Het is trouwens maar de vraag of de Finse onderzoekers daarvoor het wiel moeten uitvinden. De Britse firma Worn Again, die in 2005 werd opgericht, zou aan een methode werken die recycling van kunstvezels op industriële schaal binnenkort mogelijk maakt. Ook dit bedrijf streeft ernaar een product te leveren dat in kwaliteit niet onderdoet voor een nieuwgeproduceerde vezel.
Opschaling van beide processen kan er zeker aan bijdragen dat kleding in de komende jaren –net als papier, glas of metaal– echt recyclebaar wordt.
Geen verf meer in het afvalwater
Waar gemengde vezels een belemmering vormen voor de recycling van kleding, kampen bedrijven die textiel verven met een ander milieuprobleem: sterk vervuild afvalwater.

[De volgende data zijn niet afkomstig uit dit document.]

(** The argument of [ls] and [cd]. *)
Definition prefix_ParseArgs (args : list string) : res string :=
  match args with
  | [] => Ok ""
  | [a] => Ok a
  | _ => Err (Errorf "too many parameters")
  end.

(** The lines of [ls]: a folder, or a file with its size.  Its argument is not used. *)
Definition ls_entry (base : string) (info : ObjectInfo) : string * option Z :=
  let name := TrimPrefix (oi_Key info) base in
  if HasSuffix name "/" then (TrimSuffix name "/", None) else (name, Some (oi_Size info)).
Definition LsCommand (s : MinioState S) (prefix : string) : list (string * option Z) :=
  map (ls_entry (getBase s)) (ListObjects (ms_client s) (ms_bucket s) (getBase s) false).

Definition add_folder (base : string) (folders : gset string) (info : ObjectInfo) : gset string :=
  let name := TrimPrefix (oi_Key info) base in
  if HasSuffix name "/" then {[TrimSuffix name "/"]} ∪ folders else folders.

(** The directory that [cd] lists. *)
Definition cd_base (s : MinioState S) (prefix : string) : string :=
  let base := if HasPrefix prefix "/" then path_Dir (TrimPrefix prefix "/")
              else path_Join [getBase s; path_Dir prefix] in
  let base := if bool_decide (base = ".") then "" else base in
  if HasSuffix base "/" then base else base +:+ "/".
Definition CdCommand (s : MinioState S) (prefix : string) : res (MinioState S) :=
  let base := cd_base s prefix in
  let name := TrimSuffix (path_Base prefix) "/" in
  let folders := foldl (add_folder base) ∅ (ListObjects (ms_client s) (ms_bucket s) base false) in
  if bool_decide (name ∈ folders) then Ok (MkMinioState (ms_client s) (ms_bucket s) (path_Join [base; name]))
  else Err (Errorf ("folder " +:+ name +:+ " not exists")).
(** The check reports, for each query node with metrics, the collections that it names and
    the root coordinator does not know; a node without metrics makes it panic. *)
Theorem QNCollectionLeak_spec cli base sessions (rc qc : C) known resp nodes :
  ListSessions cli base = Ok sessions → getRootCoordClient sessions = Ok rc → getQueryCoordClient sessions = Ok qc →
  rc_ShowCollections rc = Ok known → qc_GetMetrics qc "system_info" = Ok resp → topology_Unmarshal (C:=C) resp = Ok nodes →
  if forallb (λ node : Z * option (list Z), bool_decide (is_Some node.2)) nodes then
    ∃ leaks, CheckQNCollectionLeak (C:=C) cli base = Ok leaks
      ∧ ∀ node l, (node, l) ∈ leaks ↔ ∃ on, (node, Some on) ∈ nodes ∧ l = filter (λ x, x ∉ known) on ∧ l ≠ []
  else ∃ w, CheckQNCollectionLeak (C:=C) cli base = Panic w.
Proof.
  intros Hs Hr Hq Hk Hm Ht. unfold CheckQNCollectionLeak. rewrite Hs. cbn [mbind res_bind]. rewrite Hr.
  cbn [mbind res_bind]. rewrite Hk. cbn [mbind res_bind]. rewrite Hq. cbn [mbind res_bind]. rewrite Hm.
  cbn [mbind res_bind]. rewrite Ht. cbn [mbind res_bind]. clear Hs Hr Hq Hk Hm Ht.
  destruct (forallb _ nodes) eqn:Hall.
  - rewrite (mapR_all _ (λ node, (node.1, lo_Difference_right known (default [] node.2)))).
    2:{ intros [n on] Hin. rewrite forallb_forall in Hall. apply list_elem_of_In in Hin.
        specialize (Hall _ Hin). apply bool_decide_eq_true in Hall as [x Hx]. cbn in *. by rewrite Hx. }
    eexists. split; [done|]. intros node l. rewrite list_elem_of_filter, list_elem_of_fmap. cbn [snd]. split.
    + intros (Hl & [n on] & [= -> ->] & Hin). rewrite forallb_forall in Hall. pose proof Hin as Hin'.
      apply list_elem_of_In, Hall, bool_decide_eq_true in Hin' as [x Hx]. cbn in *. subst on. exists x.
      split_and!; [done..|]. intros Hn. rewrite Hn in Hl. by vm_compute in Hl.
    + intros (on & Hin & -> & Hl). split; [unfold zlen; destruct (filter _ on); [done|simpl; lia]|]. by exists (node, Some on).
  - induction nodes as [|[n [on|]] nodes IH]; [done| |by eexists]. cbn [mapR snd]. cbn [mbind res_bind].
    destruct IH as [w Hw]; [done|]. exists w. cbn [fst]. by destruct (mapR _ nodes).
Qed.
End leak_properties.
(** ** Properties *)
Lemma foldl_int64 {A} (f : A → Z) (l : list A) a :
  foldl (λ n x, int64 (n + f x)) (int64 a) l = int64 (a + sum_Z f l).
Proof.
  revert a. induction l as [|x l IH]; intros a; cbn [foldl]; [by rewrite Z.add_0_r|].
  rewrite wraps_add_l, IH, sum_Z_cons by lia. f_equal. lia.
Qed.
Lemma foldl_int64_0 {A} (f : A → Z) (l : list A) : foldl (λ n x, int64 (n + f x)) 0 l = int64 (sum_Z f l).
Proof. exact (foldl_int64 f l 0). Qed.
Lemma sum_Z_eq64 {A} (f g : A → Z) (l : list A) : (∀ x, f x ≡64 g x) → sum_Z f l ≡64 sum_Z g l.
Proof. intros Hf. induction l as [|x l IH]; [done|]. by rewrite !sum_Z_cons, Hf, IH. Qed.
Lemma sum_Z_concat {A B} (f : A → Z) (g : B → list A) l : sum_Z f (concat (map g l)) = sum_Z (λ b, sum_Z f (g b)) l.
Proof. induction l as [|b l IH]; [done|]. cbn [map concat]. by rewrite sum_Z_app, IH. Qed.
Lemma sum_Z_map {A B} (f : B → Z) (g : A → B) l : sum_Z f (map g l) = sum_Z (λ a, f (g a)) l.
Proof. induction l as [|a l IH]; [done|]. cbn [map]. by rewrite !sum_Z_cons, IH. Qed.
Lemma sum_Z_const1 {A} (l : list A) : sum_Z (λ _, 1) l = zlen l.
Proof. unfold zlen. induction l as [|a l IH]; [done|]. rewrite sum_Z_cons, IH. cbn [length]. lia. Qed.

Lemma List_filter_iff {A} (f : A → bool) (P : A → Prop) `{∀ x, Decision (P x)} l :
  (∀ x, f x = true ↔ P x) → List.filter f l = filter P l.
Proof.
  intros Hf. induction l as [|a l IH]; [done|]. cbn [List.filter]. rewrite filter_cons, IH.
  specialize (Hf a). case_decide as HP; destruct (f a); naive_solver.
Qed.
(* ===== verification/Stats.v ===== *)
(** * Statistics of nodes and of JSON keys

    Models [states/jemalloc_stats.go], the memory statistics of the nodes; [states/pprof.go],
    the archive of their profiles; and [states/etcd/show/json_stats.go], the statistics of
    JSON keys that the metadata and the files of a segment hold. *)

From S2P Require Export PartitionKey ObjectStore Distribution.

(** ** [jemalloc_stats.go] *)
Record jemallocStats := MkJemalloc {
  js_success : bool;
  js_allocated : Z;
  js_active : Z;
  js_metadata : Z;
  js_resident : Z;
  js_mapped : Z;
  js_retained : Z;
  js_memoryUsage : Z;
  js_memory : Z;
  js_rawJSON : string;
}.

(** The metrics of a node, and [encoding/json] of its answer: the numbers, and the indented
    object if it is one. *)
Class JemallocSource (C : Type) := {
  node_GetMetrics : service → C → res string;
  metrics_Unmarshal : string → res jemallocStats;
  json_Indent : string → option string;
}.

Definition with_raw (stats : jemallocStats) (raw : string) : jemallocStats :=
  MkJemalloc (js_success stats) (js_allocated stats) (js_active stats) (js_metadata stats) (js_resident stats)
    (js_mapped stats) (js_retained stats) (js_memoryUsage stats) (js_memory stats) raw.

Definition metrics_client (name : string) : option service :=
  if bool_decide (name = "querynode") then Some QueryNodeClient
  else if bool_decide (name = "querycoord") || bool_decide (name = "mixcoord") then Some QueryCoordClient
  else if bool_decide (name = "datanode") then Some DataNodeClient
  else if bool_decide (name = "datacoord") then Some DataCoordClient
  else if bool_decide (name = "rootcoord") then Some RootCoordClient
  else None.

(** [formatBytes]: the number and its unit; the loop leaves off after dividing by 1024 for
    the last unit too. *)
Fixpoint format_units (size : float64) (units : list string) : float64 * string :=
  match units with
  | [] => (size, "PB")
  | unit :: units =>
      if f_lt size (float64_of 1024) then (size, unit) else format_units (f_div size (float64_of 1024)) units
  end.
Definition formatBytes (sizeBytes : Z) : float64 * string :=
  if bool_decide (sizeBytes = 0) then (float64_of 0, "B")
  else format_units (float64_of sizeBytes) ["B"; "KB"; "MB"; "GB"; "TB"; "PB"].

(** The two percentages; the differences are of unsigned integers. *)
Definition percent_of (a b : Z) (active : Z) : float64 :=
  if bool_decide (0 < active)
  then f_mul (f_div (float64_of (uint64 (a - b))) (float64_of active)) (float64_of 100)
  else float64_of 0.
Definition fragmentationPercent (s : jemallocStats) : float64 := percent_of (js_active s) (js_allocated s) (js_active s).
Definition overheadPercent (s : jemallocStats) : float64 := percent_of (js_resident s) (js_active s) (js_active s).

(** What is printed of a node. *)
Inductive JemallocReport :=
  | JError
  | JRaw (json : string)
  | JTable (sizes : list (float64 * string)) (fragmentation overhead : float64)
  | JMemory (usage_total : option ((float64 * string) * (float64 * string))).

Section jemalloc.
Context {K C : Type} `{MetaKV K} `{JsonSession} `{Network C} `{JemallocSource C} `{StringMapOrder}.

Definition fetchJemallocStats (session : Session) (full : bool) : res jemallocStats :=
  conn ← grpc_Dial (C:=C) None (Address session);
  match metrics_client (ServerName session) with
  | None => Err (Errorf "unsupported server type")
  | Some client =>
      respStr ← node_GetMetrics client conn;
      if bool_decide (respStr = "") then Err (Errorf "empty response from GetMetrics")
      else
        stats ← metrics_Unmarshal respStr;
        Ok (with_raw stats (if full then default respStr (json_Indent respStr) else ""))
  end.

Definition jemalloc_report (full : bool) (r : res jemallocStats) : JemallocReport :=
  match r with
  | Ok s =>
      if full then JRaw (js_rawJSON s)
      else if js_success s then
        JTable (map formatBytes [js_allocated s; js_active s; js_metadata s; js_resident s; js_mapped s; js_retained s])
          (fragmentationPercent s) (overheadPercent s)
      else JMemory (if bool_decide (0 < js_memoryUsage s) || bool_decide (0 < js_memory s)
                    then Some (formatBytes (js_memoryUsage s), formatBytes (js_memory s)) else None)
  | _ => JError
  end.

Definition jemalloc_key (session : Session) : string := FormatInt (ServerID session) +:+ "-" +:+ ServerName session.

(** One goroutine per group asks its first session; [arrive] is the order of the results. *)
Definition JemallocStatsCommand (arrive : list (Session * JemallocReport) → list (Session * JemallocReport))
    (cli : K) (basePath : string) (Full : bool) (NodeType : string) : res (list (Session * JemallocReport)) :=
  sessions ← ListSessions cli basePath;
  let sessions := if bool_decide (NodeType ≠ "")
                  then List.filter (λ s, bool_decide (ServerName s = NodeType)) sessions else sessions in
  if bool_decide (zlen sessions = 0) then Ok []
  else Ok (arrive (omap (M:=list) (λ group : string * list Session,
              match group.2 with
              | [] => None
              | session :: _ => Some (session, jemalloc_report Full (fetchJemallocStats session Full))
              end) (string_range (GroupBy jemalloc_key sessions)))).
End jemalloc.
(* ===== verification/ScanCommand.v ===== *)
(** * The scan-binlog command and its workers

    Models [ScanBinlogCommand] of [states/scan_binlog.go]: what is scanned, and the goroutines
    that scan it.  The segments are handed over an unbuffered channel to workers that share
    one task; the first failure is left in a channel with one place, which is read only while
    segments are handed out.  The goroutines are a step relation; a worker and its segment are
    the calls of [Scan] that [workFn] makes, each of them one step, as the tasks count with
    atomic operations.  The object store is a parameter. *)

From S2P Require Import SegmentScan PartitionKey Probe.
From S2P Require Export ShowSegments ObjectStore.

(** ** The calls of a task that the scan of a segment makes *)
Record ScanCall := Call {
  call_pk : PrimaryKey; call_batch : BatchInfo; call_offset : Z; call_values : gmap Z any
}.
Definition do_scan {T} `{ScanTask T} (c : ScanCall) (t : T) : T * res unit :=
  Scan (call_pk c) (call_batch c) (call_offset c) (call_values c) t.

(** A task that keeps the calls, and never fails. *)
Record Recorder := Rec { rec_calls : list ScanCall }.
#[export] Instance Recorder_ScanTask : ScanTask Recorder := {
  Scan pk batchInfo offset values r := (Rec (rec_calls r ++ [Call pk batchInfo offset values]), Ok tt);
  Counter r := zlen (rec_calls r);
}.

(** The same calls on another task, up to the first that fails. *)
Fixpoint run_calls {T} `{ScanTask T} (calls : list ScanCall) (t : T) : T * res unit :=
  match calls with
  | [] => (t, Ok tt)
  | c :: calls => let '(t, r) := do_scan c t in
                  match r with Ok _ => run_calls calls t | r => (t, r) end
  end.

(** ** [tasks.ScanTask] of the command *)
Inductive AnyTask :=
  | ACount (t : CountTask)
  | ALocate (t : LocateTask)
  | ADedup (t : DedupTask).
#[export] Instance AnyTask_ScanTask : ScanTask AnyTask := {
  Scan pk batchInfo offset values t :=
    match t with
    | ACount t => prod_map ACount id (Scan pk batchInfo offset values t)
    | ALocate t => prod_map ALocate id (Scan pk batchInfo offset values t)
    | ADedup t => prod_map ADedup id (Scan pk batchInfo offset values t)
    end;
  Counter t := match t with ACount t => Counter t | ALocate t => Counter t | ADedup t => Counter t end;
}.
(** * XivParty texture resizer (addons/xivparty/resize_textures.py)

    A shallow embedding of the resizer script and the properties of its
    specification: the power-of-two arithmetic, the per-file transformer
    [resize_to_pow2] and the batch driver [main].

    Python integers are unbounded, so they are [Z].  The file system is a
    finite map from paths to nodes, the script's I/O is a state-and-exception
    monad over it, exceptions are values. *)

From Stdlib Require Import ZArith Lia List.
From stdpp Require Import base option list gmap strings pretty.

Local Open Scope Z_scope.

(** ** The dimension classifier: [next_pow2] and [is_pow2] *)

Module Classifier.

(** The loop [while p < n: p *= 2] of [next_pow2], run for at most [fuel]
    evaluations of its condition; [None] when the fuel runs out first. *)
Fixpoint doubling (fuel : nat) (p n : Z) : option Z :=
  match fuel with
  | O => None
  | S fuel' => if p <? n then doubling fuel' (p * 2) n else Some p
  end.

(** Number of condition evaluations that is always enough for [n]. *)
Definition next_pow2_fuel (n : Z) : nat := S (Z.to_nat (Z.log2_up n)).

(** [def next_pow2(n): p = 1; while p < n: p *= 2; return p].  The fuel is
    always enough ([next_pow2_fuel_enough] below), so the [None] branch is
    never taken. *)
Definition next_pow2 (n : Z) : Z :=
  match doubling (next_pow2_fuel n) 1 n with
  | Some p => p
  | None => 1
  end.

(** [def is_pow2(n): return n > 0 and (n & (n - 1)) == 0] *)
Definition is_pow2 (n : Z) : bool :=
  (0 <? n) && (Z.land n (n - 1) =? 0).

(** Big-step semantics of the same loop, independent of any fuel:
    [loop_run n p k r] says that the loop entered with [p] executes its body
    [k] times and leaves with [p = r]. *)
Inductive loop_run (n : Z) : Z -> nat -> Z -> Prop :=
| loop_exit p : ¬ (p < n) -> loop_run n p 0 p
| loop_iter p k r : p < n -> loop_run n (p * 2) k r -> loop_run n p (S k) r.

(** A power of two, as a number. *)
Definition power_of_two (m : Z) : Prop := exists k, 0 <= k /\ m = 2 ^ k.

(** Exactly one bit of the binary representation is set. *)
Definition one_bit_set (n : Z) : Prop :=
  exists k, 0 <= k /\ forall i, Z.testbit n i = (i =? k).

End Classifier.

(** ** The environment: images, files, the file system, exceptions *)

Module Env.

(** A path is the list of its components; [[]] is the root directory, which
    always exists.  The file system compares paths component by component
    (no symbolic links, no case folding). *)
Abbreviation path := (list string).

(** [os.path.dirname] and [os.path.basename] *)
Definition dirname (p : path) : path := removelast p.
Definition basename (p : path) : string := List.last p "".

(** [Path.__str__] and the formatting of a path inside an f-string *)
Definition path_str (p : path) : string := String.concat "/" p.

(** Pixel data is kept symbolic: the samples stored in a file, and the
    library operations applied to them since.  The resampling arithmetic is
    floating point inside the imaging library and is not interpreted. *)
Inductive raster :=
| Stored (samples : list Z)
| Converted (mode : string) (r : raster)
| Resampled (filter : string) (size : Z * Z) (r : raster).

(** A PIL image: [img.mode], [img.size] and its (lazily loaded) pixel data;
    [img_truncated] tells that loading the pixel data will fail. *)
Record image := Image {
  img_mode : string;
  img_size : Z * Z;
  img_data : raster;
  img_truncated : bool
}.

(** What a file holds, at the granularity the imaging library sees it:
    bytes that no decoder identifies, or an image in some encoding. *)
Inductive content :=
| Raw (bytes : list Z)
| Encoded (format : string) (im : image).

Record file := File_ {
  f_content : content;
  f_mtime : Z;
  f_readonly : bool
}.

Inductive node :=
| Dir
| File (f : file).

(** The observable effects, in the order they happen. *)
Inductive event :=
| EvOpen (p : path)            (* [Image.open(p)] was attempted *)
| EvMkdir (p : path)           (* directory [p] was created *)
| EvCopy (src dst : path)      (* [src] was copied onto [dst] *)
| EvSave (p : path).           (* [p] was overwritten by [Image.save] *)

Record world := World {
  w_fs : gmap path node;
  w_clock : Z;
  w_log : list event;
  w_out : list string
}.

Het Nederlandse innovatiebedrijf EColoRO heeft in de afgelopen jaren een oplossing bedacht voor dit probleem.
Een van de bedrijven die dankbaar gebruikmaken van de techniek van EColoRo is het Belgische Utexbel. De zuivering van vuil afvalwater is voor Utexbel bepaald geen bijzaak. Op jaarbasis kleurt het zo’n 12.000 kilometer textiel; het verbruikt daarbij zo’n 350 miljoen liter water. Dat water bevat na gebruik veel pigmenten, chemicaliën en zouten. „Wij zoeken al jaren naar oplossingen voor dit probleem”, aldus Jean-François Gribomont, voorzitter van de raad van bestuur van Utexbel.
Aan het einde van het productieproces is het afvalwater zuur. Het bedrijf zorgde er al wel voor dat het water voor lozing een neutrale pH kreeg, maar de daadwerkelijke zuivering van het afvalwater gebeurde in de gemeentelijke waterzuivering. En dat is een kostbaar proces.
In de Belgische fabriek werd in de afgelopen jaren een testinstallatie gebouwd – met geld van een Europese subsidie. De ervaringen daarmee zijn positief, zo meldden de betrokken partijen onlangs aan nieuwszender Euronews.
De installatie zuivert het water in twee stappen. In de eerste plaats worden alle kleurstoffen uit het water gehaald met een techniek die electrocoagulatie wordt genoemd. De tweede stap, omgekeerde osmose, verwijdert de zouten voor 93 tot 96 procent. „Uiteindelijk houd je een mooie kleurvrije en zoutloze vloeistof over, terwijl dat in eerste instantie vies donkerblauw water vol pigmenten was”, aldus Eric van Sonsbeek, chemisch ingenieur en medeoprichter van EColoRo. Het water is schoon genoeg om opnieuw gebruikt te worden in de fabriek. Een belangrijke kostenbesparing, gezien de grote hoeveelheid water die er op jaarbasis doorheen gaat. „Als je een techniek hebt waarmee je waterverbruik met 75 procent of meer afneemt, betekent dat een belangrijke kostenbesparing”, aldus projectcoördinator Andreas Ten Cate.
De komende tijd wil Utexbel de testopstelling uitbreiden, zodat het al zijn afvalwater op deze manier kan zuiveren en hergebruiken in het productieproces.
Van Sonsbeek hoopt dat de EColoRotechniek de concurrentiepositie versterkt van de textielindustrie in Europa ten opzichte van concurrerende bedrijven in lagelonenlanden. De Europese textiel- en kledingproductie is goed voor zo’n 1,6 miljoen banen. „Onze droom is een fabriek die milieuvriendelijk textiel produceert tegen een betaalbare prijs, in Europa. Het buitenland is niet altijd de oplossing. Onze kinderen willen ook werk.”